On Tue, 30 Jun 2020 at 10:51:39 +0200, Chris Hofstaedtler wrote:
> I'm not sure it was a good idea before. Is static linking something
> you actively want to support for glib?

It has worked in the past, Policy says the static library "is usually
provided", and we occasionally get bug reports from people who want to
link random libraries statically, so I didn't feel comfortable with
unilaterally disabling it for no particular reason. The autopkgtest
is there partly because things we don't test usually don't work, and
partly because static linking to libmount regressed during GLib's move
from Autotools to Meson (the pkg-config metadata in GLib was wrong);
I added it to confirm that the regression fix had been effective.

If I'm disabling the static library because dependencies no longer
support it, then I can redirect bug reporters to the dependency and
let them argue their case there if they want to (as with libdbus, which
can't be linked statically any more due to libsystemd).

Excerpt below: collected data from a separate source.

(* ===== verification/BPlusEditIns.v ===== *)
(** * Specifications of the node edits of insertion *)

From S2P Require Import Prelude BPlusTree BPlusOps BPlusView BPlusNode BPlusEdit.

Section edits.
Context `{Hcfg : ConfigOk}.

Abbreviation cap := (Z.to_nat _max_entries).

(** The link fields of a node: own offset, parent, previous, next. *)
Definition hdr (N : bplus_node) : Z * Z * Z * Z :=
  (n_self N, n_parent N, n_prev N, n_next N).

Lemma awp_leaf_simple_insert p N ks vs i k d mem fd lv rt fs fr Q :
  mem !! p = Some N -> node_is N true ks vs -> (length vs < cap)%nat -> (i <= length ks)%nat ->
  (forall N', hdr N' = hdr N -> node_is N' true (list_ins i k ks) (list_ins i d vs) ->
     Q tt (mkView (<[p := N']> mem) None fd lv rt fs fr)) ->
  awp (leaf_simple_insert p k d (Z.of_nat i)) Q (mkView mem None fd lv rt fs fr).
Proof.
  intros Hp HN Hlt Hi HQ. eapply awp_sized; [exact Hp|]. intros [Hk Hv].
  ni_cells HN. pose proof cfg_entries.
  unfold leaf_simple_insert. asteps. view_simpl. mem_norm. apply HQ; [done|].
  split; view_simpl; rewrite ?length_ins, ?length_take_le by len; try done; try lia; list_ext.
Qed.
(** The split point of a full leaf. *)
Definition lsplit : nat := ((cap + 1) / 2)%nat.

Lemma leaf_split_point N ks vs :
  node_is N true ks vs -> length vs = cap -> (n_children N + 1) / 2 = Z.of_nat lsplit.
Proof.
  intros HN Hfull. rewrite (ni_children _ _ _ _ HN), Hfull.
  unfold lsplit. by rewrite Nat2Z.inj_div, Nat2Z.inj_add.
Qed.

Lemma lsplit_bounds : (2 <= lsplit)%nat /\ (lsplit < cap)%nat /\ (cap <= 2 * lsplit <= cap + 1)%nat.
Proof.
  pose proof cfg_entries. unfold lsplit. pose proof (Nat.div_mod_eq (cap + 1) 2).
  pose proof (Nat.mod_upper_bound (cap + 1) 2). lia.
Qed.

Lemma awp_leaf_split_left leaf left N L ks vs i k d o fs' fr' mem fd lv rt fs fr Q :
  mem !! leaf = Some N -> mem !! left = Some L -> leaf <> left ->
  (size mem < MIN_CACHE_NUM)%nat -> alloc fs fr = (o, fs', fr') -> link_at fd (n_prev N) ->
  node_is N true ks vs -> length vs = cap -> n_type L = BPLUS_TREE_LEAF -> (i < lsplit)%nat ->
  (forall N' L' kk,
     hdr L' = (o, n_parent L, n_prev N, n_self N) ->
     hdr N' = (n_self N, n_parent N, o, n_next N) ->
     node_is L' true (take lsplit (list_ins i k ks)) (take lsplit (list_ins i d vs)) ->
     node_is N' true (drop lsplit (list_ins i k ks)) (drop lsplit (list_ins i d vs)) ->
     list_ins i k ks !! lsplit = Some kk ->
     Q kk (mkView (<[leaf := N']> (<[left := L']> mem)) None
             (relink (set_next o) (n_prev N) fd) lv rt fs' fr')) ->
  awp (leaf_split_left leaf left k d (Z.of_nat i)) Q (mkView mem None fd lv rt fs fr).
Proof.
  intros HN HL Hne Hsize Ha Hlink Hni Hfull HtL Hi HQ.
  eapply awp_sized; [exact HN|]. intros [HkN HvN]. eapply awp_sized; [exact HL|]. intros [HkL HvL].
  pose proof cfg_entries as Hce. pose proof lsplit_bounds as (Hs1 & Hs2 & Hs3).
  pose proof (leaf_split_point _ _ _ Hni Hfull) as Hsp. unfold leaf_split_left.
  astep. astep. rewrite Hsp. astep.
  eapply awp_left_node_add; [done..|].
  ni_cells Hni. subst nv. assert (nk = cap) as -> by lia. rewrite (take_ge (n_key N)), (take_ge (n_val N)) in HQ by lia.
  destruct (lookup_lt_is_Some_2 (list_ins i k (n_key N)) lsplit) as [kk Hkk]; [len|].
  asteps; view_simpl.
  - rewrite lookup_mm, decide_True by lia. rewrite lookup_ins in Hkk by lia.
    rewrite !decide_False in Hkk by lia. rewrite <- Hkk. f_equal. lia.
  - mem_norm. apply HQ; [done|done| | |done];
      split; view_simpl; rewrite ?length_drop, ?length_take_le, ?length_ins by len;
      try done; try lia.
    all: list_ext.
Qed.

Lemma awp_leaf_split_right leaf right N R ks vs i k d o fs' fr' mem fd lv rt fs fr Q :
  mem !! leaf = Some N -> mem !! right = Some R -> leaf <> right ->
  (size mem < MIN_CACHE_NUM)%nat -> alloc fs fr = (o, fs', fr') -> link_at fd (n_next N) ->
  node_is N true ks vs -> length vs = cap -> n_type R = BPLUS_TREE_LEAF ->
  (lsplit <= i <= length ks)%nat ->
  (forall N' R' kk,
     hdr N' = (n_self N, n_parent N, n_prev N, o) ->
     hdr R' = (o, n_parent R, n_self N, n_next N) ->
     node_is N' true (take lsplit (list_ins i k ks)) (take lsplit (list_ins i d vs)) ->
     node_is R' true (drop lsplit (list_ins i k ks)) (drop lsplit (list_ins i d vs)) ->
     list_ins i k ks !! lsplit = Some kk ->
     Q kk (mkView (<[leaf := N']> (<[right := R']> mem)) None
             (relink (set_prev o) (n_next N) fd) lv rt fs' fr')) ->
  awp (leaf_split_right leaf right k d (Z.of_nat i)) Q (mkView mem None fd lv rt fs fr).
Proof.
  intros HN HR Hne Hsize Ha Hlink Hni Hfull HtR Hi HQ.
  eapply awp_sized; [exact HN|]. intros [HkN HvN]. eapply awp_sized; [exact HR|]. intros [HkR HvR].
  pose proof cfg_entries as Hce. pose proof lsplit_bounds as (Hs1 & Hs2 & Hs3).
  pose proof (leaf_split_point _ _ _ Hni Hfull) as Hsp. unfold leaf_split_right.
  astep. astep. rewrite Hsp. astep.
  eapply awp_right_node_add; [done..|].
  ni_cells Hni. subst nv. assert (nk = cap) as -> by lia.
  rewrite (take_ge (n_key N)), (take_ge (n_val N)) in * by lia.
  destruct (lookup_lt_is_Some_2 (list_ins i k (n_key N)) lsplit) as [kk Hkk]; [len|].
  asteps; view_simpl.
  - rewrite <- Hkk, lookup_mm, decide_False by len. rewrite lookup_insert_if by len.
    rewrite lookup_mm by len. rewrite lookup_ins by len. repeat split_range; first [done | f_equal; lia].
  - mem_norm. rewrite (insert_insert_ne _ right leaf) by done. apply HQ; [done|done| | |done];
      split; view_simpl; rewrite ?length_drop, ?length_take_le, ?length_ins by len;
      try done; try lia.
    all: list_ext.
Qed.

(** ** Non-leaf nodes *)

(** The children after the child at [i] was split into [l] and [r]. *)
Definition list_split (i : nat) (l r : Z) (vs : list Z) : list Z := list_ins i l (<[i := r]> vs).

Lemma length_list_split i l r vs :
  (i < length vs)%nat -> length (list_split i l r vs) = S (length vs).
Proof. intros H. unfold list_split. rewrite length_ins; rewrite length_insert; lia. Qed.

Lemma awp_non_leaf_simple_insert node l_ch r_ch N L R ks vs i k mem fd lv rt fs fr Q :
  mem !! node = Some N -> mem !! l_ch = Some L -> mem !! r_ch = Some R ->
  node <> l_ch -> node <> r_ch -> l_ch <> r_ch ->
  n_self L <> INVALID_OFFSET -> n_self R <> INVALID_OFFSET ->
  node_is N false ks vs -> (length vs < cap)%nat -> (i <= length ks)%nat ->
  (forall N', hdr N' = hdr N ->
     node_is N' false (list_ins i k ks) (list_split i (n_self L) (n_self R) vs) ->
     Q tt (mkView (<[node := N']> (delete r_ch (delete l_ch mem))) None
             (<[n_self R := set_parent (n_self N) R]> (<[n_self L := set_parent (n_self N) L]> fd))
             lv rt fs fr)) ->
  awp (non_leaf_simple_insert node l_ch r_ch k (Z.of_nat i)) Q (mkView mem None fd lv rt fs fr).
Proof.
  intros HN HL HR Hne1 Hne2 Hne3 HiL HiR Hni Hlt Hi HQ.
  eapply awp_sized; [exact HN|]. intros [Hk Hv].
  ni_cells Hni. pose proof cfg_entries.
  unfold non_leaf_simple_insert. asteps.
  eapply awp_sub_node_update; [mem_lookup|mem_lookup|done|rewrite val_cap_eq; lia|done|].
  asteps.
  eapply awp_sub_node_update; [mem_lookup|mem_lookup|done|rewrite val_cap_eq; lia|done|].
  asteps. view_simpl.
  match goal with |- Q _ (mkView (<[node := ?A]> ?M) _ _ _ _ _ _) =>
    replace (<[node := A]> M) with (<[node := A]> (delete r_ch (delete l_ch mem))) by mem_eq end.
  apply HQ; [done|].
  unfold list_split.
  split; view_simpl; rewrite ?length_ins, ?length_insert, ?length_take_le by len; try done; try lia; list_ext.
Qed.
End edits.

People occasionally try to change Policy to say that static equivalents
of shared libraries are definitely optional, or even that they are
discouraged, but this never reaches consensus, because someone always
appears and says "well actually, I rely on Debian shipping shared libfoo
and libbar for armhf so that I can statically link them into a binary
for my embedded frobnicator device, which
(has glibc from 2005|doesn't have glibc|doesn't have space for glibc|...)".
The obvious counterpoint that solving this is not really Debian's job
is rarely effective.

It is technically possible to link just the top of a dependency stack
statically (for example a GLib program with static GLib and libmount,
but dynamic libcryptsetup and glibc), but pkg-config doesn't make this
straightforward and in practice it requires hard-coding paths to static
libraries, so the autopkgtest in GLib doesn't attempt to exercise this.